The Doobies were way ahead of their time. Now, a dozen years later, a new wave of cannabis barons were living large in high-rise office buildings in San Francisco and Denver. They underwrote state-of-the-art hydroponic farming operations and distribution networks that supplied hundreds of dispensaries with so many varieties of weed they had to keep adding pages to their Web sites to extoll all the medicinal and recreational virtues.

But being ahead of your time in the drug game wasn’t a healthy business strategy. Two years out of high school, the Doobie Brothers were keeping their profile low, their profits high, when one spring afternoon Webb’s daddy, suffering from early stage dementia or some damn shit, came riding out to Webb Junior’s operation unannounced with two DEA agents following in their Crown Vic. The senile fucker had turned in his son for reasons Webb Senior was forever at a loss to explain. Pure malice is what Webb always believed.

Webb was awarded an eighteen-month postgraduate scholarship at Wayne Correctional Center over in Goldsboro, a medium-security operation where he was treated to Narcotics Anonymous meetings three nights a week and a shitload of inspirational bullshit. And he met some mighty fine gentlemen in the facility, a few folks who were now his loyal customers.

Webb took the fall for Laurie, and to show her gratitude, his sister managed in the year and a half he was locked up to piss away their entire stash of dope and cash so that when Webb returned to civilian life, he had become, like his father and grandfather before him, nothing more than a simple hog farmer. Until a year ago.

 

 

When he and Laurie were getting up to leave the Happy Biscuit, Webb got another ring on his cell. He listened while they were walking out the door and said, “Be right there.”

“What is it?”

“Burkhart needs me,” he said. “He caught another spy.”

“Well, well,” she said. “Maybe we won’t need Cruz after all.”

“I’ll find out shortly.”

Webb headed west in his black F-150, passing first through the three-block section of stately Victorians where the great-grandchildren of Pine Haven’s gentry were still occupying the family homes, built when cotton and flue-cured tobacco made a few local men rich.

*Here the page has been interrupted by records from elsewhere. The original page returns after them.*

(* ===== verification/_CoqProject ===== *)
-Q . S2P
Prelude.v
HostTy.v
ChalkIr.v
Lowering.v
ChalkScope.v
ChalkSubst.v
TyCtxt.v
BoundVars.v
WhereClauses.v
Closures.v
AutoTrait.v
WellKnown.v
Datums.v
Queries.v
ImplMatch.v
FnDefDatum.v
OpaqueTy.v
Instantiate.v
Database.v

Most of the folks in the big houses were church ladies or shut-ins or renters living four poor white families crammed together. Then came four blocks of tiny brick two-bedrooms mixed in with a scattering of double-wides, the homes of Pine Haven’s plumbers, handymen, and the folks who commuted to Fayetteville or Goldsboro or Cape Fear.

Shortly after that Webb bumped across a gully where the old train tracks were ripped up decades ago, the asphalt ended, and the dirt road began and he passed into the shantytown where a few hundred coloreds lived in a pine shacks, most of them with busted-down front porches and taped-up windows, no bushes or grass in their yards, their communal trash pit burning constantly near the road. Since before Webb was born the area was known as Belmont Heights, though the land was as low-lying and featureless as the rest of Winston County.

As he drove Webb looked out at the brokeback houses, the ancient cars rusting in dirt driveways. At the ruined furniture in the weeds and ruptured refrigerators and stoves lying on their sides in the front yards. Disgraceful how they lived like junkyard dogs, but every time Laurie and her lady friends got it in their minds to do some community beautification and run some bulldozers through the miserable slum, all the preservationist fanatics got out their bullhorns and whipped up an army of crabbed-up arthritic lady friends and put a stop to it. So nothing ever happened. The dead refrigerators continued to rust and the squalor would just keep on being squalid for another generation.